The human biologist has been interim director of the center since 2023 and is also co-director of the Galapagos Science Center.
With over a decade of experience working in the Galápagos Islands, Amanda Thompson has contributed to strengthening the relationship between UNC-Chapel Hill’s Center for Galapagos Studies and the Galapagos Science Center — a facility on San Cristóbal Island in the Galápagos that is supported by a partnership between the Universidad San Francisco de Quito and Carolina.
Thompson is the Thomas Willis Lambeth Distinguished Chair in Public Policy in the Department of Anthropology, a professor in the Department of Nutrition, and a faculty fellow at the Carolina Population Center. Trained in human biology and nutritional epidemiology, her work focuses on pathways linking early life social, behavioral, and physical environments to long-term health across a range of national and international settings, including North Carolina, China, and Ecuador. She is particularly interested in how early life nutrition and environmental exposures shape obesity and disease risk.
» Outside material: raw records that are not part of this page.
(* ===== verification/RateLimit.v ===== *)
(** * The in-memory rate limiter (src/ratelimit/ratelimit.go)

    A counter and an expiry per key under one mutex; a background sweep removes
    what has expired. [Allow] and one tick of [sweep] are the atomic steps. The
    map of pointers is a map of values: every access to a counter is under the
    mutex. *)

From Stdlib Require Import Sorted.
From S2P Require Import Prelude Clock Attempts.

Local Open Scope Z_scope.

Record memCounter : Type := mkCounter { mc_count : Z; mc_expiry : Z }.

(** [InMemoryLimiter]; [rl_stopped] is whether [stopCh] is closed. *)
Record InMemoryLimiter : Type := mkLimiter {
  rl_limit : Z;
  rl_window : Z;
  rl_m : gmap string memCounter;
  rl_stopped : bool
}.

Definition NewInMemoryLimiter (limit window : Z) : InMemoryLimiter :=
  mkLimiter (if limit <=? 0 then 1 else limit) (if window <=? 0 then Time.Second else window) ∅ false.

Definition set_m (l : InMemoryLimiter) (m : gmap string memCounter) : InMemoryLimiter :=
  mkLimiter (rl_limit l) (rl_window l) m (rl_stopped l).

(** One tick of [sweep]; after [Stop] there are none. *)
Definition sweep (l : InMemoryLimiter) (now : Z) : InMemoryLimiter :=
  if rl_stopped l then l
  else set_m l (filter (λ kc, Time.After now (mc_expiry kc.2) = false) (rl_m l)).

Definition Stop (l : InMemoryLimiter) : InMemoryLimiter := mkLimiter (rl_limit l) (rl_window l) (rl_m l) true.

Definition Len (l : InMemoryLimiter) : nat := size (rl_m l).

Definition Allow (l : InMemoryLimiter) (now : Z) (key : string) : bool * InMemoryLimiter :=
  let fresh := (true, set_m l (<[key := mkCounter 1 (now + rl_window l)]> (rl_m l))) in
  match rl_m l !! key with
  | None => fresh
  | Some c =>
      if Time.After now (mc_expiry c) then fresh
      else if mc_count c <? rl_limit l
      then (true, set_m l (<[key := mkCounter (mc_count c + 1) (mc_expiry c)]> (rl_m l)))
      else (false, l)
  end.

(** ** Calls and sweeps in the order they take the mutex *)

Inductive op : Type :=
| OpAllow (now : Z) (key : string)
| OpSweep (now : Z)
| OpStop (now : Z).

Definition op_time (o : op) : Z :=
  match o with OpAllow now _ => now | OpSweep now => now | OpStop now => now end.

(** The answers of [Allow], each with its key and time. *)
Fixpoint answers (l : InMemoryLimiter) (ops : list op) : list (string * (Z * bool)) :=
  match ops with
  | [] => []
  | OpAllow now key :: ops' => let '(ok, l') := Allow l now key in (key, (now, ok)) :: answers l' ops'
  | OpSweep now :: ops' => answers (sweep l now) ops'
  | OpStop now :: ops' => answers (Stop l) ops'
  end.

Fixpoint calls (ops : list op) : list (string * Z) :=
  match ops with
  | [] => []
  | OpAllow now key :: ops' => (key, now) :: calls ops'
  | _ :: ops' => calls ops'
  end.

(** ** The limiter answers like the reference, key by key *)

(** The counter of a key stands for the window of the reference; a counter that
    was swept belongs to a window that is over. *)
Definition counts (limit now : Z) (c : option memCounter) (w : option (Z * Z)) : Prop :=
  match c, w with
  | None, None => True
  | None, Some (e, _) => e < now
  | Some c, Some (e, n) => mc_expiry c = e ∧ mc_count c = Z.min n limit ∧ 1 <= n
  | Some _, None => False
  end.

Lemma counts_later limit now now' c w : now <= now' → counts limit now c w → counts limit now' c w.
Proof. destruct c, w as [[e n]|]; cbn; try done. lia. Qed.

Lemma Allow_other l now key k : k ≠ key → rl_m (Allow l now key).2 !! k = rl_m l !! k.
Proof. intros Hne. unfold Allow. repeat case_match; cbn; by rewrite ?lookup_insert_ne. Qed.

Lemma Allow_config l now key :
  rl_limit (Allow l now key).2 = rl_limit l ∧ rl_window (Allow l now key).2 = rl_window l.
Proof. unfold Allow. by repeat case_match. Qed.

Lemma counts_some limit now cnt e n : cnt = Z.min n limit → 1 <= n → counts limit now (Some (mkCounter cnt e)) (Some (e, n)).
Proof. by intros. Qed.

(** One call of a key, next to one step of the reference. *)
Lemma Allow_reference l now key w :
  1 <= rl_limit l → counts (rl_limit l) now (rl_m l !! key) w →
  let '(ok, l') := Allow l now key in
  let '(ok', w') := reference_step (rl_limit l) (rl_window l) Time.After w now in
  ok = ok' ∧ counts (rl_limit l) now (rl_m l' !! key) (Some w').
Proof.
  intros Hl Hc. unfold Allow, reference_step, Time.After.
  assert ((0 <? rl_limit l) = true) as H0 by (apply Z.ltb_lt; lia).
  destruct (rl_m l !! key) as [c|] eqn:Ek, w as [[e n]|]; cbn in Hc; try done.
  - destruct Hc as (He & Hcnt & Hn). rewrite He. destruct (e <? now); cbn [set_m rl_m];
      [rewrite lookup_insert_eq, H0; split; [done|]; apply counts_some; lia|].
    rewrite Hcnt. destruct (Z.ltb_spec (Z.min n (rl_limit l)) (rl_limit l)) as [Hlt|Hge]; cbn [set_m rl_m].
    + rewrite lookup_insert_eq. split; [symmetry; apply Z.ltb_lt; lia|]. apply counts_some; lia.
    + split; [symmetry; apply Z.ltb_ge; lia|]. rewrite Ek. destruct c. cbn in Hcnt, He. subst. apply counts_some; lia.
  - apply Z.ltb_lt in Hc as ->. cbn [set_m rl_m]. rewrite lookup_insert_eq, H0. split; [done|]. apply counts_some; lia.
  - cbn [set_m rl_m]. rewrite lookup_insert_eq, H0. split; [done|]. apply counts_some; lia.
Qed.

Lemma sweep_counts limit l now k w :
  counts limit now (rl_m l !! k) w → counts limit now (rl_m (sweep l now) !! k) w.
Proof.
  unfold sweep. destruct (rl_stopped l); [done|]. cbn. intros Hc.
  rewrite map_lookup_filter. destruct (rl_m l !! k) as [c|]; cbn; [|done].
  case_guard as Ea; cbn; [done|]. destruct w as [[e n]|]; cbn in *; [|done]. destruct Hc as (<- & _).
  unfold Time.After in Ea. destruct (Z.ltb_spec (mc_expiry c) now); [done|]. by destruct Ea.
Qed.

Lemma answers_reference ops l key w from :
  1 <= rl_limit l → Sorted Z.le (from :: (op_time <$> ops)) → counts (rl_limit l) from (rl_m l !! key) w →
  of_key key (answers l ops) = reference (rl_limit l) (rl_window l) Time.After w (of_key key (calls ops)).
Proof.
  revert l w from. induction ops as [|o ops IH]; intros l w from Hl Hs Hc; [done|].
  cbn in Hs. apply Sorted_inv in Hs as [Hs Hfrom%HdRel_inv]. apply (counts_later _ _ _ _ _ Hfrom) in Hc.
  destruct o as [now k|now|now]; cbn in *.
  - pose proof (Allow_reference l now k) as Hstep. pose proof (Allow_other l now k) as Hother.
    destruct (Allow_config l now k) as [Hlim Hwin]. destruct (Allow l now k) as [ok l'] eqn:Ea. cbn in *.
    rewrite !of_key_cons. destruct (decide (k = key)) as [->|Hne].
    + specialize (Hstep w Hl Hc). cbn. destruct (reference_step _ _ _ w now) as [ok' w'].
      destruct Hstep as [-> Hc']. f_equal. rewrite <-Hlim, <-Hwin. eapply IH; rewrite ?Hlim; done.
    + rewrite <-Hlim, <-Hwin. eapply IH; rewrite ?Hlim; [done..|]. by rewrite Hother.
  - replace (rl_limit l) with (rl_limit (sweep l now)) by (unfold sweep; by case_match).
    replace (rl_window l) with (rl_window (sweep l now)) by (unfold sweep; by case_match).
    eapply IH; [unfold sweep; by case_match|done|]. unfold sweep at 1.
    assert (∀ b : bool, rl_limit (if b then l else set_m l (filter (λ kc, Time.After now (mc_expiry kc.2) = false) (rl_m l))) = rl_limit l) as ->
      by (by intros []). by apply sweep_counts.
  - eapply (IH (Stop l)); done.
Qed.

Lemma calls_sorted ops key from :
  Sorted Z.le (from :: (op_time <$> ops)) → Sorted Z.le (from :: of_key key (calls ops)).
Proof.
  intros Hs. apply Sorted_StronglySorted in Hs; [|intros ???; lia]. apply StronglySorted_Sorted.
  revert from Hs. induction ops as [|o ops IH]; intros from Hs; [repeat constructor|].
  cbn in Hs. apply StronglySorted_inv in Hs as [Hs Hf]. apply list.Forall_cons in Hf as [Ho Hf].
  assert (StronglySorted Z.le (from :: of_key key (calls ops))) as Hskip by (apply IH; apply StronglySorted_inv in Hs as [Hs _]; by constructor).
  destruct o as [now k|now|now]; cbn; [|done..]. rewrite of_key_cons. case_decide; [|done].
  cbn in Hs, Ho. specialize (IH _ Hs). constructor; [done|]. apply StronglySorted_inv in Hskip as [_ Hall].
  constructor; done.
Qed.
During her time as interim director of the Center for Galapagos Studies (CGS), Thompson raised over $2 million in sponsored research funding and gifts to support infrastructure, faculty and student projects, and community outreach, including a grant from the William R. Kenan Jr. Charitable Trust to establish the Kenan Galapagos Fellows Program. The graduate students that make up this inaugural cohort span disciplines and have recently started their projects, which aim to help build healthy ecosystems on a changing planet.
Thompson is also committed to providing seed grants to junior faculty at Carolina who want to pursue new collaborative projects on the islands. She will continue guiding the growth of CGS with her vision for an interdisciplinary, solutions-oriented, community-engaged research center focused on social marine and terrestrial systems, as well as ecosystem health and island sustainability.
Thompson received her undergraduate degree from Harvard University and her MPH in Global Health/Nutrition and PhD in Anthropology from Emory University. She held a postdoctoral position at the Gillings School of Global Public Health and the Carolina Population Center before joining the anthropology department in 2007. She is the recipient of the 2014 Human Biology Association Michael A. Little Early Career Award and the 2019 Norman Kretchmer Memorial Award in Nutrition and Development from the American Society for Nutrition.